Santo Domingo de Guzmán nació en Caleruega en el año 1170, pequeña localidad de la actual provincia de Burgos (España), perteneciente por entonces a la diócesis de Osma. Miembro de una familia de santos, su padre, don Félix de Guzmán, es reconocido en la Iglesia como Venerable. Su madre, Juana de Aza, es venerada como Beata. Su hermano Antonio es Venerable y su hermano Manés, que se unió a Domingo cuando éste fundó de la Orden de Predicadores, también fue beatificado.
De los siete a los catorce años, bajo la preceptoría de su tío que era arcipreste en Gumiel de Izán, Gonzalo de Aza, recibió esmerada formación moral y cultural. En este tiempo, transcurrido en su mayor parte en Gumiel de Izán, despertó su vocación hacia el estado eclesiástico.
No quiero estudiar sobre pieles muertas
Más tarde, para ampliar su formación, le enviaron al Estudio General de Palencia. Allí estudió artes liberales y a continuación se entregó durante cuatro años al estudió teología. El estudio directo de la Palabra de Dios produjo en él tal impresión que “comenzó a quedarse pasmado en contacto con la Sagrada Escritura”.
Estudiaba con tal avidez y constancia que pasaba casi las noches sin dormir. Pero su amor a la Palabra de Dios no se quedó en el terreno de la especulación intelectual, sino que trataba de poner en práctica lo que escuchaba o estudiaba.
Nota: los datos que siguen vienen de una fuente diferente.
(** The body of LOOP 1 for one event; [continue] is an early [mret]. *)
Definition perceive (grouped_data : dict buckets) (event : event)
  : M cycle_state (dict buckets) :=
  let region := ev_region event in
  if negb (truthy region) then mret grouped_data
  else
    let region := default "" region in
    let grouped_data :=
      if negb (dict_contains region grouped_data)
      then dict_add region empty_buckets grouped_data
      else grouped_data in
    match ev_event_type event with
    | None => raise KeyError
    | Some etype =>
        if bool_decide (etype = "network_metric") then
          mret (dict_alter (add_network_metric event) region grouped_data)
        else if bool_decide (etype = "social_media_post")
                || bool_decide (etype = "support_interaction") then
          let text := or_ (ev_text event) (ev_log event) in
          if negb (truthy text) then mret grouped_data
          else
            analysis ← call (get_event_analysis (default "" text));
            match analysis with
            | Some ((_ :: _) as analysis) =>
                let score :=
                  score_map_get (default "neutral" (dict_get "sentiment" analysis)) in
                on_tracker (add_sentiment_score region score);;
                let event := set_analysis analysis event in
                mret (dict_alter (add_analyzed_post event) region grouped_data)
            | _ => mret grouped_data
            end
        else mret grouped_data
    end.

(** LOOP 1 *)
Definition perceive_and_analyze (events : list event) : M cycle_state (dict buckets) :=
  foldM perceive [] events.

(** The body of LOOP 2 for one item; [decided] collects the regions that
    reach the decision step, with the bundle built for them. *)
Definition decide_region (decided : dict final_bundle) (item : string * buckets)
  : M cycle_state (dict final_bundle) :=
  let '(region, data) := item in
  if bool_decide (region = "global")
     || (bool_decide (network_metrics data = [])
         && bool_decide (analyzed_posts data = [])) then mret decided
  else
    happiness_snapshot ← on_tracker (get_region_snapshot region);
    let final_bundle :=
      {| happiness_state := happiness_snapshot;
         bundle_network_metrics := network_metrics data;
         recent_posts := analyzed_posts data |} in
    decision ← call (get_proactive_decision region final_bundle);
    match decision with
    | Some decision =>
        send_report_to_server
          {| report_region := region; report_decision := decision;
             data_bundle := final_bundle |}
    | None => mret tt
    end;;
    mret (append (region, final_bundle) decided).

(** LOOP 2 *)
Definition decide_and_act (grouped_data : dict buckets) : M cycle_state (dict final_bundle) :=
  foldM decide_region [] grouped_data.

(** One pass over a non-empty batch: the per-region output is the list of
    regions that were decided on. *)
Definition cycle (events : list event) : M cycle_state (dict final_bundle) :=
  grouped_data ← perceive_and_analyze events;
  decide_and_act grouped_data.

End Loop.

End Agent.

(** ** The report sink ([reporter_with_storage.py]) *)

Module ReportSink.

Definition MAX_HISTORY : Z := 200.

(** [deque(maxlen=n).append(x)]: the new item goes to the right end and the
    deque is trimmed from the left when it got longer than [maxlen]. *)
Definition deque_append {A} (maxlen : Z) (x : A) (dq : list A) : list A :=
  let dq' := dq ++ [x] in
  if maxlen <? len dq' then tl dq' else dq'.

(** Library functions the handler calls: [int] on a header value,
    [bytes.decode('utf-8')] and [json.loads]; [None] when they raise. *)
Class Codec := {
  json : Type;
  int_of_str : string -> option Z;
  utf8_decode : list Byte.byte -> option string;
  json_loads : string -> option json
}.

Section Handler.
Context `{Codec}.

(** [report_with_timestamp] *)
Record report := {
  received_at : string;
  data : json
}.

(** [data_store]; the lock is held for the whole of each access and the
    [TCPServer] handles one request at a time. *)
Record data_store := { reports : list report }.

Definition data_store_init : data_store := {| reports := [] |}.

(** The parts of a request the handlers read: the path, the
    [Content-Length] header when present, and the bytes that [rfile] can
    deliver. *)
Record request := {
  path : string;
  content_length : option string;
  rfile : list Byte.byte
}.

Inductive message :=
| ReportReceived
| Error (e : exn)
| Reports (count : Z) (l : list report)
| NotFound.

Record response := { status_code : Z; body : message }.

Definition _send_response (status_code : Z) (body : message) : response :=
  {| status_code := status_code; body := body |}.

(** [int(self.headers['Content-Length'])] *)
Definition int_header (h : option string) : outcome Z :=
  match h with
  | None => Raises TypeError
  | Some s => match int_of_str s with
              | Some n => Returns n
              | None => Raises ValueError
              end
  end.

(** [rfile.read(n)]: at most [n] bytes, everything for a negative [n]. *)
Definition read (n : Z) (rfile : list Byte.byte) : list Byte.byte :=
  if n <? 0 then rfile else take (Z.to_nat n) rfile.

Definition decode (b : list Byte.byte) : outcome string :=
  match utf8_decode b with
  | Some s => Returns s
  | None => Raises UnicodeDecodeError
  end.

Definition loads (s : string) : outcome json :=
  match json_loads s with
  | Some j => Returns j
  | None => Raises JSONDecodeError
  end.

(** [do_POST]; [now] is [datetime.now().isoformat()].  Writing to the
    console is not modelled. *)
Definition do_POST (now : string) (self : request) : M data_store response :=
  try_except
    (content_length ← lift (int_header (content_length self));
     let post_data_bytes := read content_length (rfile self) in
     s ← lift (decode post_data_bytes);
     post_data_json ← lift (loads s);
     let report_with_timestamp := {| received_at := now; data := post_data_json |} in
     modify (fun store =>
               {| reports := deque_append MAX_HISTORY report_with_timestamp (reports store) |});;
     mret (_send_response 200 ReportReceived))
    (fun e => mret (_send_response 500 (Error e))).



End Handler.

End ReportSink.

(** * Properties *)

(** ** Properties of the tracker *)

Section TrackerFacts.

(** What the pattern "append, then pop(0) if longer than the window" leaves
    in a list. *)
Definition fifo_push {A} (cap : Z) (x : A) (l : list A) : list A :=
  if cap <? len (l ++ [x]) then tl (l ++ [x]) else l ++ [x].

Lemma len_app1 {A} (l : list A) (x : A) : len (l ++ [x]) = len l + 1.
Proof. unfold len. rewrite length_app. simpl. lia. Qed.

Lemma fifo_push_len {A} cap (x : A) l :
  0 < cap -> len l <= cap -> len (fifo_push cap x l) <= cap.
Proof.
  intros Hc Hl. unfold fifo_push.
  destruct (Z.ltb_spec cap (len (l ++ [x]))) as [H|H]; [|exact H].
  rewrite len_app1 in H.
  destruct l as [|y l]; unfold len in *; simpl in *; [lia|].
  rewrite length_app. simpl. lia.
Qed.

Lemma fifo_push_nonempty {A} cap (x : A) l : 0 < cap -> fifo_push cap x l <> [].
Proof.
  intros Hc. unfold fifo_push.
  destruct l as [|y l]; simpl.
  - unfold len. simpl. destruct (Z.ltb_spec cap (Z.of_nat 1)); [lia|easy].
  - destruct (_ <? _); [destruct l|]; easy.
Qed.

Lemma fifo_push_full {A} cap (x : A) l :
  0 < cap -> len l = cap -> fifo_push cap x l = tl l ++ [x].
Proof.
  intros Hc Hl. unfold fifo_push. rewrite len_app1.
  destruct (Z.ltb_spec cap (len l + 1)); [|lia].
  destruct l; [unfold len in Hl; simpl in Hl; lia|reflexivity].
Qed.

Lemma fifo_push_room {A} cap (x : A) l :
  len l < cap -> fifo_push cap x l = l ++ [x].
Proof.
  intros Hl. unfold fifo_push. rewrite len_app1.
  destruct (Z.ltb_spec cap (len l + 1)); [lia|reflexivity].
Qed.

(** The three in-place window updates of [add_sentiment_score] are
    [fifo_push]; [pop(0)] is only reached on a non-empty list. *)
Lemma pop0_app1 {A} (l : list A) (x : A) : pop0 (l ++ [x]) = Returns (tl (l ++ [x])).
Proof. destruct l; reflexivity. Qed.
(** The scan over a block in which every bit it looks at is set. *)
Lemma scan_all_set fuel :
  forall j bm tmp w,
    mounted w -> first < j -> fuel = Z.to_nat (bpg - j) ->
    (forall i, j <= i < bpg ->
               exists byte, load 1 tmp (i / 8) = Some byte /\
                            Z.testbit byte (i mod 8) = true) ->
    ext2_allocate_block_loop fuel j bm tmp w = Ok 0 w.
Proof.
  induction fuel as [|fuel IH]; intros j bm tmp w Hm Hj Hf Hset.
  - apply scan_end; [exact Hm | lia].
  - rewrite scan_step by (auto; lia).
    destruct (Hset j) as (byte & Hl & Ht); [lia|].
    unfold bind. rewrite Hl. cbn [must ret].
    rewrite land_set by (auto; apply Z.mod_pos_bound; lia).
    apply IH; auto; try lia. intros i Hi. apply Hset. lia.
Qed.

(** On a volume whose bitmap has every bit from the first available block
    on set, the allocator returns 0 and changes nothing. *)
Lemma allocate_all_set w loaded :
  mounted w ->
  block_of w B = Some loaded ->
  (forall i, first <= i < bpg ->
             exists byte, load 1 loaded (i / 8) = Some byte /\
                          Z.testbit byte (i mod 8) = true) ->
  ext2_allocate_block w = Ok 0 w.
Proof.
  intros Hm Hblk Hset. pose proof Hm as (Hsb & Hgd & Hn & Hbs).
  unfold ext2_allocate_block, the_superblock, kmalloc.
  unfold bind, gets. rewrite Hsb. cbn [must ret].
  rewrite Hn, Z.mul_1_r. fold bpg first. rewrite (u32_small bpg) by lia.
  destruct (Z.lt_ge_cases first bpg) as [Hlt|Hge].
  2:{ apply scan_end; [exact Hm | exact Hge]. }
  replace (Z.to_nat (bpg - first))
    with (S (Z.to_nat (bpg - first - 1))) by lia.
  rewrite first_step; [|exact Hm|exact Hlt|rewrite Hbs; apply fresh_length].
  rewrite Hblk.
  destruct (Hset first) as (byte & Hl & Ht); [lia|].
  unfold bind. rewrite Hl. cbn [must ret].
  rewrite land_set by (auto; apply Z.mod_pos_bound; lia).
  apply scan_all_set; auto; try lia.
  intros i Hi. apply Hset. lia.
Qed.

(** The scan that ends with 0 from an index after 0 has found every bit it
    looked at set. *)
Lemma scan_exhausted fuel :
  forall j bm tmp w w',
    mounted w -> first < j ->
    ext2_allocate_block_loop fuel j bm tmp w = Ok 0 w' ->
    forall i, j <= i < bpg ->
              exists byte, load 1 tmp (i / 8) = Some byte /\
                           Z.testbit byte (i mod 8) = true.
Proof.
  induction fuel as [|fuel IH]; intros j bm tmp w w' Hm Hj H i Hi.
  - rewrite scan_no_fuel in H by (auto; lia). discriminate H.
  - rewrite scan_step in H by (auto; lia).
    apply bind_inv in H as (byte & w1 & Hl & H).
    apply must_inv in Hl as [Hl ->].
    destruct (Z.land byte _ =? 0) eqn:Hz.
    + apply found_inv in H as [H _]. lia.
    + destruct (Z.eq_dec i j) as [->|Hne].
      * exists byte. split; [exact Hl|].
        destruct (Z.testbit byte (j mod 8)) eqn:Ht; [reflexivity|].
        apply land_not_bit in Ht; [|apply Z.mod_pos_bound; lia].
        apply Z.eqb_neq in Hz. contradiction.
      * apply (IH (j + 1) bm tmp w w'); auto; lia.
Qed.

(** The allocator that reports exhaustion on a volume whose first available
    block is not block 0 has found the bitmap full. *)
Lemma allocate_exhausted w w' :
  mounted w -> 0 < first ->
  ext2_allocate_block w = Ok 0 w' ->
  forall i, first <= i < bpg -> marked_on_device w B i.
Proof.
  intros Hm Hf H i Hi. pose proof Hm as (Hsb & Hgd & Hn & Hbs).
  unfold ext2_allocate_block in H.
  pure_step H. inversion E. subst a.
  apply bind_inv in H as (tmp & w1 & Hk & H).
  apply kmalloc_length in Hk as [Hl ->].
  unfold the_superblock in H. unfold bind at 1 in H. unfold bind at 1 in H.
  unfold gets at 1 in H. rewrite Hsb in H. cbn [must ret] in H.
  unfold bind at 1 in H. unfold gets at 1 in H.
  rewrite Hn, Z.mul_1_r in H. fold bpg first in H.
  rewrite (u32_small bpg) in H by lia.
  replace (Z.to_nat (bpg - first))
    with (S (Z.to_nat (bpg - first - 1))) in H by lia.
  rewrite first_step in H by (auto; lia).
  destruct (block_of w B) as [loaded|] eqn:Hblk; [|discriminate H].
  apply bind_inv in H as (byte & w1 & Hld & H).
  apply must_inv in Hld as [Hld ->].
  assert (Hset : exists byte', load 1 loaded (i / 8) = Some byte' /\
                               Z.testbit byte' (i mod 8) = true).
  { destruct (Z.land byte _ =? 0) eqn:Hz.
    - apply found_inv in H as [H _]. lia.
    - destruct (Z.eq_dec i first) as [->|Hne].
      + exists byte. split; [exact Hld|].
        destruct (Z.testbit byte (first mod 8)) eqn:Ht; [reflexivity|].
        apply land_not_bit in Ht; [|apply Z.mod_pos_bound; lia].
        apply Z.eqb_neq in Hz. contradiction.
      + apply (scan_exhausted _ _ _ _ _ _ Hm) with (i := i) in H; auto; lia. }
  destruct Hset as (byte' & Hl' & Ht').
  exact (load_marked w B i loaded byte' Hblk Hl' Ht').
Qed.

(** The scan passes set bits only: when it ends at [r], every bit from
    the index it started at up to [r] is set. *)
Lemma scan_lowest fuel :
  forall j bm tmp w r w',
    mounted w -> first < j ->
    ext2_allocate_block_loop fuel j bm tmp w = Ok r w' ->
    forall i, j <= i < r ->
              exists byte, load 1 tmp (i / 8) = Some byte /\
                           Z.testbit byte (i mod 8) = true.
Proof.
  induction fuel as [|fuel IH]; intros j bm tmp w r w' Hm Hj H i Hi;
    destruct (Z.lt_ge_cases j bpg) as [Hlt|Hge];
    try (rewrite scan_end in H by assumption; inversion H; lia).
  - rewrite scan_no_fuel in H by assumption. discriminate H.
  - rewrite scan_step in H by (auto; lia).
    apply bind_inv in H as (byte & w1 & Hl & H).
    apply must_inv in Hl as [Hl ->].
    destruct (Z.land byte _ =? 0) eqn:Hz.
    + apply found_inv in H as [H _]. lia.
    + destruct (Z.eq_dec i j) as [->|Hne].
      * exists byte. split; [exact Hl|].
        destruct (Z.testbit byte (j mod 8)) eqn:Ht; [reflexivity|].
        apply land_not_bit in Ht; [|apply Z.mod_pos_bound; lia].
        apply Z.eqb_neq in Hz. contradiction.
      * apply (IH (j + 1) bm tmp w r w'); auto; lia.
Qed.

(** The block that the allocator returns is the lowest free one. *)
Lemma allocate_lowest w j w' :
  mounted w ->
  ext2_allocate_block w = Ok j w' ->
  forall i, first <= i < j -> marked_on_device w B i.
Proof.
  intros Hm H i Hi. pose proof Hm as (Hsb & Hgd & Hn & Hbs).
  unfold ext2_allocate_block in H.
  pure_step H. inversion E. subst a.
  apply bind_inv in H as (tmp & w1 & Hk & H).
  apply kmalloc_length in Hk as [Hl ->].
  unfold the_superblock in H. unfold bind at 1 in H. unfold bind at 1 in H.
  unfold gets at 1 in H. rewrite Hsb in H. cbn [must ret] in H.
  unfold bind at 1 in H. unfold gets at 1 in H.
  rewrite Hn, Z.mul_1_r in H. fold bpg first in H.
  rewrite (u32_small bpg) in H by lia.
  destruct (Z.lt_ge_cases first bpg) as [Hlt|Hge].
  2:{ rewrite scan_end in H by (auto; lia). inversion H. lia. }
  replace (Z.to_nat (bpg - first))
    with (S (Z.to_nat (bpg - first - 1))) in H by lia.
  rewrite first_step in H by (auto; lia).
  destruct (block_of w B) as [loaded|] eqn:Hblk; [|discriminate H].
  apply bind_inv in H as (byte & w1 & Hld & H).
  apply must_inv in Hld as [Hld ->].
  assert (Hset : exists byte', load 1 loaded (i / 8) = Some byte' /\
                               Z.testbit byte' (i mod 8) = true).
  { destruct (Z.land byte _ =? 0) eqn:Hz.
    - apply found_inv in H as [H _]. lia.
    - destruct (Z.eq_dec i first) as [->|Hne].
      + exists byte. split; [exact Hld|].
        destruct (Z.testbit byte (first mod 8)) eqn:Ht; [reflexivity|].
        apply land_not_bit in Ht; [|apply Z.mod_pos_bound; lia].
        apply Z.eqb_neq in Hz. contradiction.
      + apply (scan_lowest _ _ _ _ _ _ _ Hm) with (i := i) in H; auto; lia. }
  destruct Hset as (byte' & Hl' & Ht').
  exact (load_marked w B i loaded byte' Hblk Hl' Ht').
Qed.

(** What the found branch does to the bytes of the device. *)
Lemma found_bytes w dev loaded r byte w' :
  mounted w ->
  device w = Some dev ->
  block_of w B = Some loaded ->
  load 1 loaded (r / 8) = Some byte ->
  found r (u32 (B + 1)) loaded byte w = Ok r w' ->
  exists dev',
    device w' = Some dev' /\ length dev' = length dev /\
    load 1 dev (u32 (B * bs) + r / 8) = Some byte /\
    forall a : nat,
      nth a dev' 0
      = if (a =? Z.to_nat (u32 (B * bs) + r / 8))%nat
        then u8 (Z.lor byte (Z.shiftl 1 (r mod 8)))
        else nth a dev 0.
Proof.
  intros (Hsb & Hgd & Hn & Hbs) Hdev Hblk Hl H.
  apply found_inv in H as (_ & tmp' & Hst & Hwr).
  rewrite u32_pred_succ in Hwr by exact B_range.
  set (w1 := printed _ _ w) in Hwr.
  destruct (write_back_bytes w1 B dev loaded _ _ tmp' w' Hdev Hblk Hst Hwr)
    as (dev' & -> & Hlen & Hk & Hoff & Hfit & Hnth).
  change (block_size w1) with (block_size w) in *. rewrite Hbs in *.
  exists dev'. conjuncts; [reflexivity | exact Hlen | | exact Hnth].
  unfold block_of in Hblk. rewrite Hdev, Hbs in Hblk.
  unfold load in *.
  destruct (sub loaded (r / 8) 1) as [one|] eqn:Eo; [|discriminate].
  rewrite (sub_sub _ _ _ _ _ _ _ Hblk Eo). exact Hl.
Qed.

(** One call changes nothing, or one byte of the device. *)
Lemma allocate_bytes w j w' :
  mounted w ->
  ext2_allocate_block w = Ok j w' ->
  w' = w \/
  exists dev dev' byte,
    device w = Some dev /\ device w' = Some dev' /\
    length dev' = length dev /\
    load 1 dev (u32 (B * bs) + j / 8) = Some byte /\
    forall a : nat,
      nth a dev' 0
      = if (a =? Z.to_nat (u32 (B * bs) + j / 8))%nat
        then u8 (Z.lor byte (Z.shiftl 1 (j mod 8)))
        else nth a dev 0.
Proof.
  intros Hm H. pose proof Hm as (Hsb & Hgd & Hn & Hbs).
  unfold ext2_allocate_block in H.
  pure_step H. inversion E. subst a.
  apply bind_inv in H as (tmp & w1 & Hk & H).
  apply kmalloc_length in Hk as [Hl ->].
  unfold the_superblock in H. unfold bind at 1 in H. unfold bind at 1 in H.
  unfold gets at 1 in H. rewrite Hsb in H. cbn [must ret] in H.
  unfold bind at 1 in H. unfold gets at 1 in H.
  rewrite Hn, Z.mul_1_r in H. fold bpg first in H.
  rewrite (u32_small bpg) in H by lia.
  destruct (Z.lt_ge_cases first bpg) as [Hlt|Hge].
  2:{ rewrite scan_end in H by (auto; lia). inversion H. left. reflexivity. }
  replace (Z.to_nat (bpg - first))
    with (S (Z.to_nat (bpg - first - 1))) in H by lia.
  rewrite first_step in H by (auto; lia).
  destruct (block_of w B) as [loaded|] eqn:Hblk; [|discriminate H].
  assert (Hdev : exists dev, device w = Some dev).
  { unfold block_of in Hblk. destruct (device w) as [dev|]; [|discriminate].
    eauto. }
  destruct Hdev as (dev & Hdev).
  apply bind_inv in H as (byte & w1 & Hld & H).
  apply must_inv in Hld as [Hld ->].
  destruct (Z.land byte _ =? 0) eqn:Hz.
  - pose proof (found_inv _ _ _ _ _ _ _ H) as [-> _].
    destruct (found_bytes _ _ _ _ _ _ Hm Hdev Hblk Hld H) as (dev' & Hr).
    right. exists dev, dev', byte. tauto.
  - apply scan_result in H; [|exact Hm|lia].
    destruct H as [[-> ->]|(Hr & byte' & Hld' & Hz' & H)];
      [left; reflexivity|].
    destruct (found_bytes _ _ _ _ _ _ Hm Hdev Hblk Hld' H) as (dev' & Hr').
    right. exists dev, dev', byte'. tauto.
Qed.

(** One call marks no block but the one it returns. *)
Lemma allocate_frame w j w' :
  mounted w ->
  ext2_allocate_block w = Ok j w' ->
  forall i, marked_on_device w' B i -> i = j \/ marked_on_device w B i.
Proof.
  intros Hm H i Hi. pose proof Hm as (Hsb & Hgd & Hn & Hbs).
  pose proof (keeps_allocate w j w' H) as (_ & _ & _ & Hbs').
  destruct (allocate_bytes w j w' Hm H)
    as [->|(dev & dev' & byte & Hdev & Hdev' & Hlen & Hld & Hnth)];
    [right; exact Hi|].
  destruct (marked_in_range _ _ _ Hi) as (dev0 & Hd0 & Hr).
  rewrite Hdev' in Hd0. inversion Hd0. subst dev0.
  rewrite Hbs', Hbs, Hlen in Hr.
  apply (marked_by_nth w' B i dev' Hdev') in Hi;
    [|rewrite Hbs', Hbs, Hlen; exact Hr].
  rewrite Hbs', Hbs, Hnth in Hi.
  pose proof (load1_inv _ _ _ Hld) as Hrj.
  assert (Hb : forall k, 0 <= k mod 8 < 8)
    by (intros k; apply Z.mod_pos_bound; lia).
  assert (Hw : marked_on_device w B i <->
               Z.testbit (nth (Z.to_nat (u32 (B * bs) + i / 8)) dev 0)
                 (i mod 8) = true).
  { rewrite <- Hbs at 1.
    rewrite <- Hbs in Hr.
    rewrite (marked_by_nth w B i dev Hdev Hr). rewrite Hbs. reflexivity. }
  destruct (Nat.eqb_spec (Z.to_nat (u32 (B * bs) + i / 8))
              (Z.to_nat (u32 (B * bs) + j / 8))) as [E|_];
    [|right; apply Hw; exact Hi].
  assert (Ediv : i / 8 = j / 8) by lia.
  rewrite testbit_u8, Z.lor_spec in Hi by apply Hb.
  rewrite Z.shiftl_1_l, Z.pow2_bits_eqb in Hi by apply Hb.
  destruct (Z.eqb_spec (j mod 8) (i mod 8)) as [Emod|_].
  - left. rewrite (Z.div_mod i 8), (Z.div_mod j 8) by lia. lia.
  - right. apply Hw. rewrite orb_false_r in Hi.
    rewrite load1_nth in Hld by exact Hrj. inversion Hld as [Hbyte].
    rewrite <- Hbyte, testbit_u8 in Hi by apply Hb.
    rewrite E. exact Hi.
Qed.

(** A block that one call returns lies in the group. *)
Lemma allocate_in_group w j w' :
  mounted w ->
  ext2_allocate_block w = Ok j w' ->
  j <> 0 -> first <= j < bpg.
Proof.
  intros Hm H Hj.
  destruct (allocate_single w j w' Hm H) as (_ & [[-> _]|(Hr & _)]);
    [contradiction | exact Hr].
Qed.

End SingleBitmap.

Lemma single_bitmap_inv w B :
  single_bitmap w = Some B ->
  exists sb gd rest,
    (superblock w = Some sb /\ group_descriptors w = Some (gd :: rest) /\
     num_block_groups w = 1 /\ block_size w = block_size w) /\
    0 < sb_blocks_per_group sb <= 8 * block_size w /\
    8 * block_size w < 2 ^ 32 /\
    0 <= sb_first_available_block sb /\
    0 <= gd_block_bitmap gd < 2 ^ 32 /\
    B = gd_block_bitmap gd.
Proof.
  unfold single_bitmap.
  destruct (superblock w) as [sb|]; [|discriminate].
  destruct (group_descriptors w) as [[|gd rest]|]; try discriminate.
  destruct (_ && _) eqn:E; [|discriminate].
  rewrite !andb_true_iff in E.
  destruct E as ((((((E1 & E2) & E3) & E4) & E5) & E6) & E7).
  intros H. inversion H. exists sb, gd, rest.
  apply Z.eqb_eq in E1. apply Z.ltb_lt in E2, E4, E7.
  apply Z.leb_le in E3, E5, E6. conjuncts; auto.
Qed.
Se cuenta que mientras estudiaba en Palencia se desencadenó en casi toda España una gran hambre. Entonces Domingo, “conmovido por la indigencia de los pobres y ardiendo en compasión hacia ellos, resolvió con un solo acto, obedecer los consejos del Señor, y reparar en cuanto podía la miseria de los pobres que morían de hambre” . Con este fin vendió los libros que tenía, aunque los necesitaba, y todo su ajuar y distribuyó el dinero a los pobres, diciendo:
“No quiero
estudiar sobre pieles muertas, y que los hombres mueran de hambre”.
Domingo en Osma (España)
Su fama llegó a oídos del obispo de Osma, Martín de Bazán, quien le llamó e hizo canónigo regular de su iglesia. Pronto fue nombrado sacristán del Cabildo catedralicio, que entonces era un puesto importante, y más tarde subprior. Ya entonces pasaba los días y las noches en la iglesia dedicado a la oración.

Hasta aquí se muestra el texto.